Cognitive Dissonance: The Best Teaching Tool?
Cognitive dissonance. You know that feeling when a deeply seated belief you hold is shattered by new evidence?
Cognitive dissonance is a psychological phenomena that occurs when there is a clash between beliefs or a belief and evidence. Let me tell you a story. The first time I went to the far North, I took a group of students sea kayaking above the Norwegian arctic circle. It was a few days after midsummer. The journey there had been magical. Somewhere between Newcastle and Kristiansand I had watched the sun set on the West side of the ferry and fifteen minutes later pop up on the East. Driving North and heading down into Trondheim I had witnessed a horizon that had sunrise colors in the East and sunset colors in the West. Now less than a week later we had flip flopped our days because the seas were calmer at night and it was light for 24 hours. We were paddling due North, it was midnight and if I lifted my gaze above the horizon I was looking into the sun. What was going on? I knew from years of experience that the sun rises in the East, tracks through the South and sets in the West. What was the sun doing in the North? At that point I started pondering other things. Is gravity real? For every action is there an equal and opposite reaction? Does my mother love me?
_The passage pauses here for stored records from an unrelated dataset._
(** * Transitmapper: the GTFS parser ([backend/gtfs_parser.py])

    A shallow embedding of the feed parser: the route-type normaliser, the
    five table readers, the route reconstruction and the two-tier loading
    of [load_from_file], followed by the properties of the specification
    that concern them.

    Conventions of the embedding.
    - A value read from a CSV cell is a Python [str] or [None]
      ([csv.DictReader] fills the missing fields of a short row with
      [None]); it is a [cell], i.e. an [option string].  Strings are byte
      strings (UTF-8), whose bytewise order is the code-point order Python
      compares [str] with.
    - Python dictionaries keep insertion order and the reconstruction
      iterates over them, so they are association lists with unique keys
      ([OrderedDict] below).
    - Exceptions are values of [exn]; a computation that may raise returns
      a [result].  The row loops catch [KeyError] and [ValueError] only, as
      the source does.
    - A member of the archive is the list of the rows its reader yields.
      Reading a member can fail ([for row in reader] raises, outside the
      [try] of the loop body): an archive of which a member fails is a
      [ZipFile_broken], and the rows it has for that member are the rows
      yielded before the failure.
    - [int()] and [float()] on text are parameters of the development
      ([int_of_str], [float_of_str]): no property below depends on which
      literals they accept. *)

From Stdlib Require Import List ZArith Bool String Ascii Lia.
From Stdlib Require Import Permutation Sorted QArith.
Import ListNotations.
Of all the teaching strategies I value using, creating cognitive dissonance is my favorite. That open-ness you experience when one innate truth is exploded leads to the potential for incredible learning. Those weeks in Norway were some of the best days of education I have facilitated and a majority of it was down to the state of cognitive dissonance that we were all experiencing. When the students and teachers are all in an expanded mindset, alchemy happens.
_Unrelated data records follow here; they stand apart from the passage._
(* ===== verification/Prelude.v ===== *)
(** * dryadalis in Rocq

    dryadalis is a dynamic binary instrumentation engine for x86-64 ELF programs.  It maps a
    program into its own process, finds the end of each basic block, writes a jump to itself
    there, and when the guest arrives it runs a callback, emulates the instruction that ends
    the block and goes on with the next block.  This library models the C sources under
    src/src and src/include and proves what their functions do.

    ** The program and its parts

    - src/src/main.c maps the program ([map_binary]) and starts the engine ([instrument]).
    - src/src/elf_parsing.c reads headers and builds the binary object; src/src/core_mapper.c
      maps segments, builds the guest stack and keeps a list of page descriptors.
    - src/src/engine.c holds the hooks, the two assembly stubs that switch between guest and
      engine, and the dispatcher; src/src/analysis.c finds block ends and evaluates branches;
      src/src/state_runt.c gives access to guest registers by their disassembler names;
      src/src/memory.c reads and writes guest memory; src/src/syscall_hook.c emulates the
      system calls.

    One round of the engine: the guest runs into the [dump] hook, the dump stub records the
    registers and enters [_dispatcher]; that takes the hooks out, evaluates the branch
    ([eval_target], which calls a system call hook when it has to), writes the hooks of the
    next block ([instrument_request], which sweeps it with [opcodes_cflow]) and leaves through
    the restore stub and the [restore] hook in front of the next block.

    ** The files

    - Prelude: C integers, record updates, general lemmas.  Pages: the page macros.
    - Regs: [state_rtime_t], the register table and its functions (state_runt.c).
    - Process: the address space with per-page protections, the kernel, the objects of the
      engine ([dbi_instr_t], [hook_t]), the monad [M] of the C functions, the exit paths and
      segment bases (engine.c).  Log: the texts of the register dump (state_runt.c); LogSpec
      reads them back.
    - Syscalls: one definition per hook and the dispatch (syscall_hook.c); SyscallsSpec.
    - Memory: memory.c and [is_mapped_range] of core_mapper.c; MemorySpec.
    - Branch, Target: flags, conditional jumps, [__eval_target] (analysis.c); TargetSpec with
      the processor's semantics of branches as the abstract specification.
    - Cflow: [opcodes_cflow], [insn_len] (analysis.c); CflowSpec with the relation [sweep].
    - Engine: hooks, dispatcher, callback of main.c; EngineSpec with the invariant
      [instrumented]; ProgressSpec; TerminationSpec.
    - Stubs: the assembly programs of engine.c and core_mapper.c as data with a machine
      semantics, [craft_hook], [craft_restore_stub], [instrument]; StubsSpec, SetupSpec;
      RoundSpec composes stubs, dispatcher and branch evaluation into one round, SysRoundSpec
      does the same for a block that ends in a system call.
    - Native: the guest on its own, block by block, its system calls and its end; CallSpec:
      what the dispatcher makes of each kind of system call; SimSpec: the simulation between
      the guest and the rounds of the engine; RunSpec: any number of rounds; StartSpec: from
      the loaded process to the first state of the simulation; EndSpec: the end of the guest
      and of the engine.
    - Elf: elf_parsing.c; ElfSpec.  Stack: [setup_stack], [add_auxvt]; StackSpec.
    - Loader: [map_load], [map_binary], [main], [end_analysis]; LoaderSpec, BinarySpec;
      ImageSpec with the abstract image of a binary;
      MainSpec composes [main] with the setup, the start, the rounds and the end.
    - Maps: the page descriptors of core_mapper.c and the list functions of kernel_list.h over
      an explicit heap; MapsSpec; LogMapSpec for the lines of [log_map].
    - Demo, Witnesses, LoadWitnesses, RoundWitness, SysWitness, SimWitness, MainWitness:
      concrete kernels, disassemblers, machines and programs, at which the theorems are
      instantiated.

    Every file that models code is made of definitions named after the C functions; a file
    whose name ends in Spec holds the theorems on the file before it.

    ** State and effects

    A C function that touches the process is a term of [M]: it returns, ends the process with
    a status, fails an [assert], crashes (an invalid access, or behaviour C leaves undefined),
    does not come back from a system call, or exhausts the fuel of the model.  The state
    [proc] is the address space, the segment bases in force, the one [dbi_instr_t] object and
    the global variables, with the number of files the engine holds open.  The descriptor list has a monad of its own over a heap of nodes, in
    which an access to a freed node is a fault.  Integers are [Z], with the conversion to the
    C type written where the C expression can leave it.  A copy into a buffer of the engine
    checks its bounds.

    Fuel: [copy_fuel] gives the copies one iteration per page and two more
    ([copies_terminate] shows it is enough for every size); [scan_fuel] one per byte of a
    page; the depth of [opcodes_cflow] is an argument, and any value above the distance of the
    block end gives the result ([opcodes_cflow_finds]), while any value above the number of
    mapped bytes gives one ([sweep_terminates]).  [setup_stack_layout] asks for more fuel than
    the words it allows; the lookups of the descriptor list for the length of the list; the
    fuel of [map_binary] bounds the nesting of interpreters, which in the program only the
    number of files that can be open does ([map_binary_self_interp]).

    ** Parameters

    Code that is not in the repository is a class, with what is relied upon as a class of
    laws next to it: [Kernel] (the answers of system calls, refused mappings, accepted segment
    bases), [RegEnum]/[RegEnumOk] (the register numbers of Capstone), [Disassembler]/
    [DisassemblerOk] (an instruction is between 1 and 15 bytes long and determined by them),
    [Assembler] (the encodings of Keystone), [Layout]/[LayoutOk] (the addresses of variables
    and functions the stubs name), [Selectors] (the segment selectors the processor accepts),
    [MmapChoice] (the addresses the kernel chooses), [Globals], [Machine] (files, random
    device, both as an [open] grants them by the number of open files, processor features),
    [Processor] (what the instructions of a block in front of its
    branch do, as loads, stores and new registers).  The masks of [is_test] and the
    selectors [host_save_state] finds are arguments.

    ** What is proved

    - The engine runs the guest: as long as the guest on its own stays within what the engine
      covers, the engine can go on, and wherever its rounds lead, whatever the compiled
      dispatcher leaves in the registers, the guest on its own can be in the corresponding
      state ([engine_simulates]); the first state is the one [instrument] and [exec_binary]
      reach from a loaded process ([engine_starts]).  [covered] names what is asked of a
      block: it fits between its hooks, does not touch the bytes under them and ends with a
      branch on which [eval_target_refines] holds, or with a system call ([covered_call]): of
      a conforming row, [mmap] or [close], when it succeeds and the kernel answers it for the
      memory of the guest alone ([hosted_call]); [arch_prctl] that succeeds; [brk] that asks
      for the break or grows it over free pages.  After a call, [rcx] and [r11] are whatever
      the convention leaves open: the engine keeps them, where the processor overwrites them.
      Where the guest ends its process the engine ends its own, with status 0
      ([engine_exits]).
    - The whole program: from the words of the command line through the loader, the setup and
      the rounds to the end of the guest ([main_runs]).  [prepared] names what the setup asks
      of the process the loader leaves; that the loader leaves a fresh engine is proved
      ([map_binary_engine]).  Without a file [main] changes nothing, and a file it refuses it
      leaves open ([main_refuses]).
    - A forwarded system call, from the hook over its instruction to the guest behind it
      ([syscall_round]).
    - The round: from the dump hook through the dispatcher and back, the guest sees exactly
      its branch ([engine_round]), for the near branches [plain_branch] describes.
    - The engine: taking the hooks out gives back the bytes of the guest ([dispatcher_step],
      [write_restore_hook]); a block is instrumented where it starts and ends
      ([instrument_request_ok], [opcodes_cflow_finds]); the switches are transparent
      ([stub_round_trip]); setup and start
      ([instrument_ok], [exec_binary_starts]); rounds without end ([loop_progress]).
    - Branches: refinement of the processor ([eval_target_refines]), conditions
      ([is_jmp_taken_cond], [is_jmp_taken_cmp]), and the cases in which they differ from it:
      operands of [fs] and [gs] ([eval_target_segment]) or without a base, returns with an
      immediate, calls through the stack pointer.  The specification describes near branches
      of 64-bit code; far transfers are in none of its steps.
    - System calls: every forwarding hook against a table of numbers and arguments, the frame
      of all hooks, and [brk] on each of its paths.
    - Registers, memory copies, the sweep: their values on every branch, and termination.
    - Printing: the register dump can be read back ([log_regs_readable]); [log_map] prints the
      runs of the list ([log_map_prints]).
    - Loading: the memory of a program shows its segments as their headers say, but for the
      pages and the break in which [map_load] deviates, which are named
      ([map_binary_image]), from the contents, protections and break of each segment
      ([map_load_segment], [map_load_first], [map_load_break]); the headers of a file are
      read back ([headers_round_trip]); the shape of what [map_binary] returns and the
      interpreters that name themselves, which it opens until no file can be opened, and the
      layout of the guest stack; what
      [end_analysis] unmaps and what it leaves ([end_analysis_unmaps],
      [end_analysis_leaves_stack]).
    - The descriptor list: lookup, update, merge, removal, insertion and splicing keep the
      circular doubly linked list; the removal of its head leaves a dangling pointer.

    ** Not modelled

    The frames of the compiled C functions: the switch to the engine is modelled with the
    words its stubs push on the stack of the engine, and what [_dispatcher] and the functions
    the stubs call keep on that stack below them is not; it is not memory of the guest.
    Printed output other than the register dump and [log_map], except where a conversion reads
    guest memory or a print function ends the process; the heap of the engine ([malloc],
    [free], and with it [free_hashmap]) but for the descriptor list; the code that is commented
    out; plugin.py, a debugger script; the
    programs under src/test.  An access to a page of a file mapping wholly beyond the end of
    the file raises SIGBUS: the model takes the process to be lost at the mapping of such a
    page already, so that nothing is claimed about it.  Concurrency between threads of the
    guest is outside of the program's own design and of the model. *)

From stdpp Require Export base numbers list gmap.
From Stdlib Require Export ZArith Lia.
As parents it is a harder state to create than for a teacher, mainly because most of our children’s limiting beliefs are down to our own actions and words. However, when you can help a child who believes they are afraid of heights walk along a precipice and enjoy the experience. Or another who thinks that hard work is soul destroying come alive from the products of their industry. Then that is what you are doing. When you see the resultant cogitation, strike. The iron is hot and they are in a place to explode other myths.
I love outdoor education it naturally lends itself to this kind of teaching. There is a satisfaction from talking to children who believe that words out of an adults mouth are to be ignored. The foundation is often set when I advise them to bring a coat because it will rain and they will get cold. When they do get cold and wet because they chose to ignore me, they pay a little more attention next time. Each time I give them information that is useful to them they learn to trust me a little more. That is when there is a chance that their limiting belief can be evolved. What I find is that nature has a way of bringing children to cognitive dissonance fairly naturally. Moving faster does not necessarily help you reach your destination quicker. Independence does not often make your life easier. Choosing the low road does not always bring the best result. These lessons tend to naturally present themselves and they are often very significant and memorable for the children. If the children are helped to make the connections for themselves rather than having it explained to them, then, we see the blossoming we are looking for.
So as parents how do we create disequilibrium, so that our children can reach this state? I will throw that one back at you because you know your children better than anyone else. What I do know is that it becomes a lot easier when we know the values and characteristics we want our children to experience and experiment with.
How are you going to create some cognitive dissonance for your children today?